Il corpo che si fa politico e la politica che riscrive il corpo. Ne è un esempio il potente capitolo in cui Carlini riporta un dialogo avuto con una ragazza italiana di origini indiane, nella sala d’attesa dell’ospedale. La ragazza le racconta la sua storia, fatta di sofferenze fisiche e psicologiche: per anni era stata convinta d’avere una malattia inguaribile, piaghe purulente e dolorose per tutto il corpo che nessun medico si riusciva a spiegare. E invece era solo un eczema, che nessuno però era stato capace di riconoscere. Il motivo? La sua pelle è più scura di quelle che si vedono sui libri di dermatologia, e nessuno dei medici aveva mai studiato une eczema sulla pelle nera.
Una presa di coscienza dolorosa su cui Carlini, vittima anch’essa di anni di malasanità, riflette a lungo:
Il mio corpo, e il suo più del mio, sono terreno politico nel momento in cui sul mio corpo e sul suo corpo e sul tuo corpo di riproducono quelle dinamiche di potere tutt’altro che esclusive e casuali. Qui si tratta di comprendere che le dinamiche di potere, seppur in modo diverso, si riproducono sui corpi di ognuno di noi e che, nella maggior parte dei casi, ne siamo totalmente ignari.
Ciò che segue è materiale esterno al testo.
(** X9: the probe tests another directory than the one the second
    version shows its cards from.  Each path the probe requests is the
    path the first version assigns for one of the four aces, and no
    round of the second version, on any page and with any random
    source, assigns a path the probe requested. *)
Theorem probe_checks_another_directory (w w' : world) (path : string)
    (x : string * string) :
  path ∈ drop (length (image_requests w)) (image_requests (Variant2.diagnostics w).2) ->
  x ∈ drop (length (src_writes w')) (src_writes (Variant2.newGame w').2) ->
  path ∈ (fun c => "assets/pictures/" +:+ fileName c) <$> take 4 Variant1.fresh_deck
  ∧ path ≠ x.2.
Proof.
  rewrite Variant2_diagnostics_eq, Variant2_newGame_closed.
  cbn [snd image_requests src_writes]. rewrite !drop_app_length.
  intros Hpath Hx.
  apply elem_of_take in Hx as (i & Hx & _). apply list_elem_of_lookup_2 in Hx.
  apply slot_writes_path in Hx as (c & _ & ->).
  rewrite !elem_of_cons in Hpath.
  destruct Hpath as [->|[->|[->|[->|Hnil]]]];
    [| | | |by apply elem_of_nil in Hnil];
    (split;
     [apply (bool_decide_unpack _); by vm_compute
     |intros Heq; vm_compute in Heq; discriminate Heq]).
Qed.

Lemma probe_checks_another_directory_witness :
  "assets/pictures/AC.png" ≠ "assets/pictures/classic/KS.png".
Proof.
  apply (probe_checks_another_directory
           (fresh_world (const_source (1 # 4)) game_page)
           (fresh_world (const_source (1 # 4)) game_page)
           "assets/pictures/AC.png" ("card1", "assets/pictures/classic/KS.png")).
  - apply (bool_decide_unpack _). by vm_compute.
  - apply (bool_decide_unpack _). by vm_compute.
Defined.

(** ** Every card in every slot *)

Lemma slot_draws_slot :
  Forall (fun k =>
            Forall (fun i => selected (coin_source (bits_of_list (slot_draws k i))) !! i
                             = Some (Variant1.fresh_deck !!! k))
                   (seq 0 4))
         (seq 0 52).
Proof. apply (bool_decide_unpack _). by vm_compute. Qed.

(** X10: every card of the deck can turn up in every slot: for each of
    the 52 cards and each of the four positions there is a random
    source whose shuffle puts the card there, and a round run with it
    on a page that has the slots shows the card's image in that
    slot. *)
Theorem any_card_in_any_slot (c : card) (i : nat) :
  c ∈ Variant1.fresh_deck -> i < 4 ->
  exists s : random_source,
    selected s !! i = Some c
    ∧ forall w, random w = s -> has_slots w ->
        srcs_on_show (document (Variant1.newGame w).2) !! i
        = Some (Some ("assets/pictures/" +:+ fileName c)).
Proof.
  intros Hc Hi. apply list_elem_of_lookup in Hc as [k Hk].
  assert (Hlt : k < 52).
  { apply lookup_lt_Some in Hk. by rewrite fresh_deck_length in Hk. }
  pose proof (proj1 (Forall_forall _ _) slot_draws_slot k) as Hrow.
  cbv beta in Hrow.
  pose proof (proj1 (Forall_forall _ _) (Hrow ltac:(apply elem_of_seq; lia)) i)
    as Hcell.
  cbv beta in Hcell. rewrite (list_lookup_total_correct _ _ _ Hk) in Hcell.
  exists (coin_source (bits_of_list (slot_draws k i))).
  assert (Hsel : selected (coin_source (bits_of_list (slot_draws k i))) !! i = Some c).
  { apply Hcell. apply elem_of_seq. lia. }
  split; [exact Hsel|].
  intros w Hw Hslots. rewrite (srcs_on_show_round w Hslots), Hw.
  by rewrite list_lookup_fmap, Hsel.
Qed.

Lemma any_card_in_any_slot_witness :
  exists s : random_source,
    selected s !! 2 = Some (Card "7" "C" "7C.png")
    ∧ forall w, random w = s -> has_slots w ->
        srcs_on_show (document (Variant1.newGame w).2) !! 2
        = Some (Some ("assets/pictures/" +:+ fileName (Card "7" "C" "7C.png"))).
Proof.
  apply (any_card_in_any_slot (Card "7" "C" "7C.png") 2); [|lia].
  apply (bool_decide_unpack _). by vm_compute.
Defined.

(** ** The calls a shuffle makes *)

Lemma BinaryInsertionSort_search_counted fuel (array : list card) (pivot : card) :
  forall left right,
    counted (BinaryInsertionSort_search Variant1.comparefn fuel array pivot left right)
      (fun _ k => search_calls false fuel left right <= k
                  <= search_calls true fuel left right).
Proof.
  induction fuel as [|fuel IH]; intros left right s.
  - exists 0. split; [cbn [search_calls]; lia|done].
  - cbn [BinaryInsertionSort_search search_calls].
    destruct (left <? right); [|exists 0; split; [lia|done]].
    rand_unfold. rewrite Variant1_comparefn_eq.
    destruct (is_negative _).
    + destruct (IH left (left + Nat.shiftr (right - left) 1) (advance s))
        as (k & Hk & Hs).
      exists (S k). split; [lia|]. intros n. by rewrite Hs.
    + destruct (IH (left + Nat.shiftr (right - left) 1 + 1) right (advance s))
        as (k & Hk & Hs).
      exists (S k). split; [lia|]. intros n. by rewrite Hs.
Qed.

Lemma BinaryInsertionSort_loop_counted fuel (low high : nat) :
  forall (array : list card) start,
    counted (BinaryInsertionSort_loop Variant1.comparefn fuel array low start high)
      (fun _ k => insertion_calls false fuel low start high <= k
                  <= insertion_calls true fuel low start high).
Proof.
  induction fuel as [|fuel IH]; intros array start s.
  - exists 0. split; [cbn [insertion_calls]; lia|done].
  - cbn [BinaryInsertionSort_loop insertion_calls].
    destruct (start <? high); [|exists 0; split; [lia|done]].
    rand_unfold.
    destruct (BinaryInsertionSort_search_counted (start - low) array
                (array !!! start) low start s) as (k1 & Hk1 & Hs1).
    destruct (BinaryInsertionSort_search Variant1.comparefn (start - low) array
                (array !!! start) low start s) as [left s1].
    cbn [fst snd] in Hk1, Hs1.
    destruct (IH (<[left := array !!! start]>
                    (BinaryInsertionSort_shift (start - left) array start left))
                 (start + 1) s1) as (k2 & Hk2 & Hs2).
    exists (k1 + k2). split; [lia|].
    intros n. rewrite Hs2, Hs1. f_equal. lia.
Qed.

(** The scan makes one call for each card it adds to the run, and one
    more when it stops before the end. *)
Lemma CountAndMakeRun_loop_counted (array : list card) (high : nat) (isDescending : bool) :
  forall fuel previousElement idx runLength,
    idx + fuel = high ->
    counted (CountAndMakeRun_loop Variant1.comparefn fuel isDescending array
               previousElement idx high runLength)
      (fun runLength' k =>
         (runLength' = runLength + fuel ∧ k = fuel)
         ∨ (runLength <= runLength' < runLength + fuel
            ∧ k = runLength' - runLength + 1)).
Proof.
  induction fuel as [|fuel IH]; intros prev idx rl Hidx s.
  - exists 0. split; [left; cbn; lia|done].
  - cbn [CountAndMakeRun_loop].
    destruct (Nat.ltb_spec idx high) as [_|Hge]; [|lia].
    rand_unfold. rewrite Variant1_comparefn_eq.
    destruct (IH (array !!! idx) (idx + 1) (rl + 1) ltac:(lia) (advance s))
      as (k & Hk & Hs).
    assert (Hgo : exists k',
              (((CountAndMakeRun_loop Variant1.comparefn fuel isDescending array
                   (array !!! idx) (idx + 1) high (rl + 1) (advance s)).1
                = rl + S fuel ∧ k' = S fuel)
               ∨ (rl <= (CountAndMakeRun_loop Variant1.comparefn fuel isDescending
                           array (array !!! idx) (idx + 1) high (rl + 1)
                           (advance s)).1 < rl + S fuel
                  ∧ k' = (CountAndMakeRun_loop Variant1.comparefn fuel isDescending
                            array (array !!! idx) (idx + 1) high (rl + 1)
                            (advance s)).1 - rl + 1))
              ∧ forall n,
                  (CountAndMakeRun_loop Variant1.comparefn fuel isDescending array
                     (array !!! idx) (idx + 1) high (rl + 1) (advance s)).2 n
                  = s (k' + n)).
    { exists (S k). split; [lia|]. intros n. by rewrite Hs. }
    assert (Hstop : exists k',
              ((rl = rl + S fuel ∧ k' = S fuel)
               ∨ (rl <= rl < rl + S fuel ∧ k' = rl - rl + 1))
              ∧ forall n, advance s n = s (k' + n)).
    { exists 1. split; [right; lia|done]. }
    destruct isDescending, (is_negative _); cbn [negb]; done.
Qed.

Lemma shuffle_calls_bounds :
  Forall (fun runLength => 51 <= shuffle_calls false runLength
                           ∧ shuffle_calls true runLength <= 250)
         (seq 2 51).
Proof. apply (bool_decide_unpack _). by vm_compute. Qed.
Un ricordo che rincorre un altro, e di nuovo Carlini ci trasporta in strada, di fronte al consolato dell’Iran, a manifestare insieme agli iraniani per le condizioni politiche e sociali attuali, per un paese che scivola sempre di più nel baratro dell’isolamento. Qui conosce V., un’ex guida turistica iraniana vittima per anni delle minacce e dei soprusi della polizia segreta. E secondo V. la colpa della situazione del paese non è solo del popolo che non si ribella – che non si fa visibile, che non resiste -; la colpa è anche e soprattutto dell’Occidente, di quella porzione di mondo che per secoli ha giocato con i paesi del sud come pedine per gli scacchi. Per una realtà che è sempre stata presentata come il migliore dei mondi possibili, a discapito della metà dell’altro mondo, che implode.
Una cosa che ho imparato e su cui non ho più dubbi è che in una storia a più parti l’assenza stessa di una delle voci dovrebbe far sorgere qualche dubbio in chi ascolta (…) ma, nell’arroganza globale, questo non è contemplato.
Per renderci indelebili, in questa piazza (...) che deve oggi diventare luogo politico delle nostre rivendicazioni perché non c'è cambiamento senza verità e non c'è futuro senza memoria.
Rabbia e dolore individuale che si fanno - devono farsi - rabbia e dolore collettivo: una condivisione della propria storia che Carlini fa per farci forse comprendere che ogni storia merita di essere ascoltata perché interconnessa a quella di qualcun altro: alla mia, alla sua, alla nostra. In un mondo che ci vuole sempre connessi, è necessario fermarsi ad analizzare il panorama politico, sociale e culturale in cui siamo immersi e fare una riflessione più profonda, che vada alle origini del sistema statale e culturale e lo ribaldi - almeno nella teoria - per ritrovare nuovi spazi di condivisione, di empatia, di ascolto.
Un volume necessario che i più giovani - maschi e femmine - dovrebbero leggere; ma forse non solo, anche chi di anni ne ha un po' di più e lamenta che le nuove generazioni non abbiano la voce giusta per esprimersi.